Matthew Ayre, The University of Manchester
This project aims to understand why mistakes with medication (medication errors) happen and the harm they may cause patients with mental illness in the community. In mental health hospitals the causes of these mistakes are well understood, and efforts are now moving towards developing new approaches to improve medication safety. However, less is known about why these issues occur in the community for those with mental illness which makes it difficult to plan improvement efforts that have the best chance of working. We know that medication errors commonly affect patients with various types of health problems in the community, and as the majority of patients with mental illness are cared for entirely in the community the risks to patients from these errors could be high. National and international organisations have acknowledged this global challenge and have recently set goals to try and improve medication safety particularly for patients with mental illness.
The need for this project started with a review of published studies to highlight what we currently know about medication safety issues for patients with mental illness in the community. The review found that there was very little in these published studies about medication errors made by healthcare professionals and the harm they cause, with most of what is known concerning the problems patients experience when taking their own medicines. It is now critically important to understand more about the causes of medication errors as we can do something to prevent them, and this information will help us develop ways to improve health care services and reduce patient harm from medicines.
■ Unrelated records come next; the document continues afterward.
(** ** Field assignments *)

Definition set_state (s : string) (t : Task) : Task :=
  mkTask (name t) (items t) (description t) (steps t) (transitions t)
         (machine t) (to_state_dict t) s.

Definition set_machine (m : Machine) (t : Task) : Task :=
  mkTask (name t) (items t) (description t) (steps t) (transitions t)
         m (to_state_dict t) (state t).

Definition set_task (t : Task) (n : TaskMonitor) : TaskMonitor :=
  mkTaskMonitor t (_current_step n) (_previous_step n) (_current_activity n)
                (_next_activity n) (_timer_active n) (_activity_action_dict n).

Definition set_current_step (s : string) (n : TaskMonitor) : TaskMonitor :=
  mkTaskMonitor (_task n) s (_previous_step n) (_current_activity n)
                (_next_activity n) (_timer_active n) (_activity_action_dict n).

Definition set_previous_step (s : option string) (n : TaskMonitor) : TaskMonitor :=
  mkTaskMonitor (_task n) (_current_step n) s (_current_activity n)
                (_next_activity n) (_timer_active n) (_activity_action_dict n).

Definition set_current_activity (a : option string) (n : TaskMonitor) : TaskMonitor :=
  mkTaskMonitor (_task n) (_current_step n) (_previous_step n) a
                (_next_activity n) (_timer_active n) (_activity_action_dict n).

Definition set_next_activity (a : option string) (n : TaskMonitor) : TaskMonitor :=
  mkTaskMonitor (_task n) (_current_step n) (_previous_step n) (_current_activity n)
                a (_timer_active n) (_activity_action_dict n).

Definition set_timer_active (b : bool) (n : TaskMonitor) : TaskMonitor :=
  mkTaskMonitor (_task n) (_current_step n) (_previous_step n) (_current_activity n)
                (_next_activity n) b (_activity_action_dict n).

(** ** Helpers standing for Python built-ins *)

(** [s.replace(old, new)] for one-character [old] and [new]. *)
Fixpoint replace (old new : Ascii.ascii) (s : string) : string :=
  match s with
  | EmptyString => EmptyString
  | String c s' =>
      String (if Ascii.eqb c old then new else c) (replace old new s')
  end.

(** [d[k]] on the ordered dictionary of states. *)
Fixpoint states_get (k : string) (l : list (string * State)) : option State :=
  match l with
  | [] => None
  | (k', v) :: l' => if decide (k' = k) then Some v else states_get k l'
  end.

(** In-place change of the state object stored under [k]. *)
Fixpoint states_alter (f : State -> State) (k : string)
    (l : list (string * State)) : list (string * State) :=
  match l with
  | [] => []
  | (k', v) :: l' =>
      if decide (k' = k) then (k', f v) :: l'
      else (k', v) :: states_alter f k l'
  end.
Set Default Proof Using "Type".

(* ===================================================================== *)
(** ** Python built-ins on strings *)
(* ===================================================================== *)

Module Py.

(** Text is kept as its byte sequence: [str(response, 'utf8')] and
    [bytes(..., 'utf8')] are the identity on the model. *)

Definition CR : ascii := "013"%char.
Definition LF : ascii := "010"%char.
Definition CRLF : string := String CR (String LF "").

(** [bool(s)] for a string: non-empty. *)
Definition nonempty (s : string) : bool :=
  match s with EmptyString => false | String _ _ => true end.

(** ASCII white space, as [str.split()] and [int()] see it. *)
Definition is_space (c : ascii) : bool :=
  let n := nat_of_ascii c in
  (n =? 32)%nat || ((9 <=? n)%nat && (n <=? 13)%nat).

Definition snoc (s : string) (c : ascii) : string := s +:+ String c "".

Definition flush (cur : string) : list string :=
  if nonempty cur then [cur] else [].

(** [s.split()]: the maximal runs of non-space characters. *)
Fixpoint split_ws_go (s cur : string) : list string :=
  match s with
  | EmptyString => flush cur
  | String c s' =>
      if is_space c then flush cur ++ split_ws_go s' ""
      else split_ws_go s' (snoc cur c)
  end.

Definition split_ws (s : string) : list string := split_ws_go s "".

(** [s.split(sep, maxsplit)] for a non-empty [sep]: cut at the leftmost
    occurrences of [sep], at most [maxsplit] times.  [skip] counts the
    characters of a separator still to be dropped. *)
Fixpoint split_go (sep s : string) (maxsplit skip : nat) (cur : string)
  : list string :=
  match s with
  | EmptyString => [cur]
  | String c s' =>
      match skip with
      | S k => split_go sep s' maxsplit k cur
      | O =>
          match maxsplit with
          | S m =>
              if String.prefix sep s
              then cur :: split_go sep s' m (String.length sep - 1) ""
              else split_go sep s' maxsplit O (snoc cur c)
          | O => split_go sep s' O O (snoc cur c)
          end
      end
  end.

Definition split (sep : string) (maxsplit : nat) (s : string) : list string :=
  split_go sep s maxsplit O "".

(** [sub in s]. *)
Fixpoint contains (sub s : string) : bool :=
  String.prefix sub s ||
  match s with
  | EmptyString => false
  | String _ s' => contains sub s'
  end.

(** ["{:<n}".format(s)]: pad on the right with spaces up to width [n]. *)
Fixpoint spaces (n : nat) : string :=
  match n with O => "" | S k => String " " (spaces k) end.

Definition ljust (n : nat) (s : string) : string :=
  s +:+ spaces (n - String.length s).

(** [str(n)] for an integer. *)
Definition str_of_int (n : Z) : string := pretty n.

(** [int(s)] for a string: optional surrounding white space, an optional
    sign, then one or more decimal digits; anything else is a
    [ValueError] ([None] here).  Digit-group underscores are not
    modelled. *)
Definition digit_val (c : ascii) : option Z :=
  let n := nat_of_ascii c in
  if ((48 <=? n)%nat && (n <=? 57)%nat) then Some (Z.of_nat (n - 48)) else None.

Fixpoint digits_go (s : string) (acc : Z) : option Z :=
  match s with
  | EmptyString => Some acc
  | String c s' =>
      match digit_val c with
      | Some d => digits_go s' (10 * acc + d)%Z
      | None => None
      end
  end.

Definition digits (s : string) : option Z :=
  if nonempty s then digits_go s 0%Z else None.

Fixpoint lstrip (s : string) : string :=
  match s with
  | String c s' => if is_space c then lstrip s' else s
  | EmptyString => s
  end.

Definition strip (s : string) : string :=
  String.rev (lstrip (String.rev (lstrip s))).

Definition int_of_str (s : string) : option Z :=
  match strip s with
  | String "-" r => Z.opp <$> digits r
  | String "+" r => digits r
  | r => digits r
  end.

End Py.

(* ===================================================================== *)
(** ** The host: exceptions, file system, network, console *)
(* ===================================================================== *)

Module Host.

(** The exception classes the script can meet; all derive from
    [Exception], so [except Exception] catches each of them. *)
Inductive exn :=
| OSError | ValueError | IndexError | ZeroDivisionError | OverflowError
| EOFError.

(** Why a call never comes back. *)
Inductive stop :=
| HardReset      (* machine.reset() *)
| SoftReset      (* machine.soft_reset() *)
| Blocked.       (* a loop that ran out of the model's fuel *)

Inductive outcome (A : Type) :=
| Returned (a : A)
| Raised (e : exn)
| NoReturn (r : stop).
Arguments Returned {A} a.
Arguments Raised {A} e.
Arguments NoReturn {A} r.

(** *** Floating point

    [float] differs between MicroPython ports (single or double
    precision), so the arithmetic of [df] is stated over an interface.
    An integer operand is converted first: [a / b] on integers is
    [fdiv (of_int a) (of_int b)], as MicroPython computes it (CPython
    agrees on integers below 2^53). *)
Class PyFloat := {
  float_t : Type;
  of_int : Z → float_t;                  (* float(n) *)
  fmul : float_t → float_t → float_t;
  fdiv : float_t → float_t → float_t;    (* divisor not zero *)
  fzero : float_t → bool;                (* x == 0.0 *)
  trunc : float_t → exn + Z;             (* math.trunc: raises on inf, nan *)
}.

(** *** File system *)

Inductive node :=
| File (data : string)
| Dir
| Special (ftype : Z).   (* neither a file nor a directory *)

(** The tuple of [os.statvfs]. *)
Record statvfs_result := Statvfs {
  f_bsize : Z; f_frsize : Z; f_blocks : Z; f_bfree : Z; f_bavail : Z;
  f_files : Z; f_ffree : Z; f_favail : Z; f_flag : Z; f_namemax : Z;
}.

(** The fields of [os.stat]'s tuple that matter here. *)
Record stat_result := Stat { st_mode : Z; st_size : Z }.

(** One entry of [os.ilistdir]: (name, type, inode, size). *)
Record dirent := Dirent { d_name : string; d_type : Z; d_ino : Z; d_size : Z }.

(** *** Network *)

Definition addr : Type := string * Z.

Record network := Network {
  (* getaddrinfo(host, port)[0][-1]; [None]: the lookup raises OSError *)
  resolve : string → Z → option addr;
  (* does ssl.wrap_socket accept a socket that is not connected yet *)
  tls_wraps : bool;
  (* does connect() to this address succeed *)
  reachable : addr → bool;
  (* what the peer sends back to a request, one chunk per recv() *)
  respond : addr → string → list string;
}.

Record sock := Sock {
  sk_open : bool;
  sk_tls : bool;
  sk_peer : option addr;
  sk_rx : list string;
}.

(** *** Everything the script does to the outside, in order *)
Inductive event :=
| EvInput (prompt : string) (line : option string)
| EvPrint (s : string)
| EvPrintList (l : list string)
| EvStat (path : string)
| EvStatvfs (path : string)
| EvListdir (path : option string)
| EvIlistdir
| EvChdir (path : string)
| EvGetcwd
| EvMkdir (path : string)
| EvRemove (path : string)
| EvRmdir (path : string)
| EvOpen (path mode : string)
| EvRead (file : string)
| EvWrite (file data : string)
| EvClose (file : string)
| EvMemInfo (args : list string)
| EvQstrInfo
| EvReset (hard : bool)
| EvSocket (s : nat)
| EvGetaddrinfo (host : string) (port : Z)
| EvWrapSocket (s : nat)
| EvConnect (s : nat) (a : addr)
| EvSend (s : nat) (data : string)
| EvRecv (s : nat) (bufsize : nat)
| EvSockClose (s : nat).

#[global] Instance event_eq_dec : EqDecision event.
Proof. solve_decision. Defined.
The project will involve talking to healthcare professionals working in UK community settings (e.g. general practice, community pharmacy, community mental health teams etc.) about one or more medication error(s) (prescribing, monitoring, dispensing, or administration) and/or patient harm caused and explore the reasons why this happened. The researcher will also ask these professionals to discuss ways in which they think the error could have been prevented. A human error framework will help explore and understand the findings allowing recommendations for improvements to be made. These recommendations could help provide foundational knowledge to help develop new ways to improve medication safety for patients with mental illness in primary care. The project plan has been presented to a patient and public advisory board to gather patient insight to ensure the methods address patient needs and explore their perspectives. Continual input from a patient and public expert group throughout this project will ensure the patient voice continues to influence the project and how we share our findings with others.